• **WHAT TO WORK ON**: Copy exactly the lines from the start of the data below through the one that carries "assert (Hat : at_", and only those.

*** Opening GIVEN RECORDS ***

Lemma normalize_scans e block junk data t w :
  between e (block ++ junk) data t w -> (exists free, junk = free ++ after) ->
  exists data' t' w' junk', let e' := scan (unmarked e) block in
    normalize data (Z.of_nat (length (kept e))) (Z.of_nat (length (kept e)) + Z.of_nat (length block)) t w
      = Done (data', Z.of_nat (length (kept e')), newline e', t', w') /\
    between e' junk' data' t' w' /\ same_line t t' /\ length data' = length data /\ incoming w' (device t) = incoming w (device t).
Proof.
  intros [Hdata _ Hskip Hfl] Hjunk. unfold normalize. set (t0 := set_chunkStart _ t).
  assert (Hat : at_ (unmarked e) block junk data (Z.of_nat (length (kept e))) (Z.of_nat (length (kept e)) + Z.of_nat (length block)) false t0 w).
  { split; try done. apply (pending_flushed t); done. }
  replace (Z.to_nat _) with (length block) by lia.
  destruct (normalize_loop_scans block (unmarked e) junk data _ _ _ _ _ Hat) as (d1 & e1 & n1 & t1 & w1 & j1 & Heq & [Hd1 Hi1 _ Hj1 Hn1 Hs1 Hp1] & Hl1 & Hlen1 & Hin1).
  rewrite Heq. cbn [mbind outcome_bind]. set (e' := scan (unmarked e) block) in *. rewrite Hi1, Hd1. cbn [app].
  destruct (echoBack_flushes t1 w1 e' j1 [] Hp1) as (t2 & w2 & Heq2 & Ht2 & Hin2 & Hfl2). rewrite Heq2. cbn [mbind outcome_bind]. rewrite app_nil_r in Hfl2.
  exists (kept e' ++ j1), t2, w2, j1. split; [by rewrite Hn1|].
  assert (Hl2 : same_line t1 t2) by (rewrite Ht2; by destruct (echo t1)). destruct Hl1 as (Hdv1 & Hec1 & Hb1), Hl2 as (Hdv2 & Hec2 & Hb2).
  change (device t0) with (device t) in *. change (echo t0) with (echo t) in *. change (binary t0) with (binary t) in *.
  split; [|split; [split_and!; congruence|split; [rewrite <- Hlen1, Hd1; done|congruence]]].
  split; [done|done|rewrite Ht2, <- Hs1; by destruct (echo t1)|]. unfold flushed in *. by rewrite Hdv2, Hec2.
Qed.

Lemma scan_length e typed : (length (kept (scan e typed)) <= length (kept e) + length typed)%nat.
Proof.
  revert e. induction typed as [|c typed IH]; intros e; cbn [scan fold_left length]; [lia|]. change (fold_left scan_char typed _) with (scan (scan_char e c) typed).
  specialize (IH (scan_char e c)). assert (length (kept (scan_char e c)) <= length (kept e) + 1)%nat; [|lia].
  unfold scan_char. repeat case_match; cbn [kept]; rewrite ?length_app; cbn [length]; try lia.
  destruct (kept e) as [|x l] eqn:E using rev_ind; [cbn; lia|]. rewrite removelast_snoc, length_app. lia.
Qed.

Lemma newline_stays e typed : newline e = true -> newline (scan e typed) = true.
Proof.
  revert e. induction typed as [|c typed IH]; intros e He; [done|]. apply IH. unfold scan_char. by repeat case_match.
Qed.

Lemma cr_is_newline e typed : CR ∈ typed -> newline (scan e typed) = true.
Proof.
  revert e. induction typed as [|c typed IH]; intros e Hin; [by apply not_elem_of_nil in Hin|]. apply elem_of_cons in Hin as [E|Hin]; [|by apply IH].
  apply (newline_stays (scan_char e c)). unfold scan_char. by rewrite <- E, Z.eqb_refl.
Qed.

Lemma unmarked_id e : newline e = false -> unmarked e = e.
Proof. destruct e; simpl. by intros ->. Qed.

Lemma set_bytes_len a x l b c :
  c = a ++ x ++ b -> length x = length l -> set_bytes c (Z.of_nat (length a)) l = Done (a ++ l ++ b).
Proof. intros ->. by apply set_bytes_mid. Qed.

*** Closing GIVEN RECORDS ***

• **ANSWER TO THIS EXERCISE**:
Lemma normalize_scans e block junk data t w :
  between e (block ++ junk) data t w -> (exists free, junk = free ++ after) ->
  exists data' t' w' junk', let e' := scan (unmarked e) block in
    normalize data (Z.of_nat (length (kept e))) (Z.of_nat (length (kept e)) + Z.of_nat (length block)) t w
      = Done (data', Z.of_nat (length (kept e')), newline e', t', w') /\
    between e' junk' data' t' w' /\ same_line t t' /\ length data' = length data /\ incoming w' (device t) = incoming w (device t).
Proof.
  intros [Hdata _ Hskip Hfl] Hjunk. unfold normalize. set (t0 := set_chunkStart _ t).
  assert (Hat : at_ (unmarked e) block junk data (Z.of_nat (length (kept e))) (Z.of_nat (length (kept e)) + Z.of_nat (length block)) false t0 w).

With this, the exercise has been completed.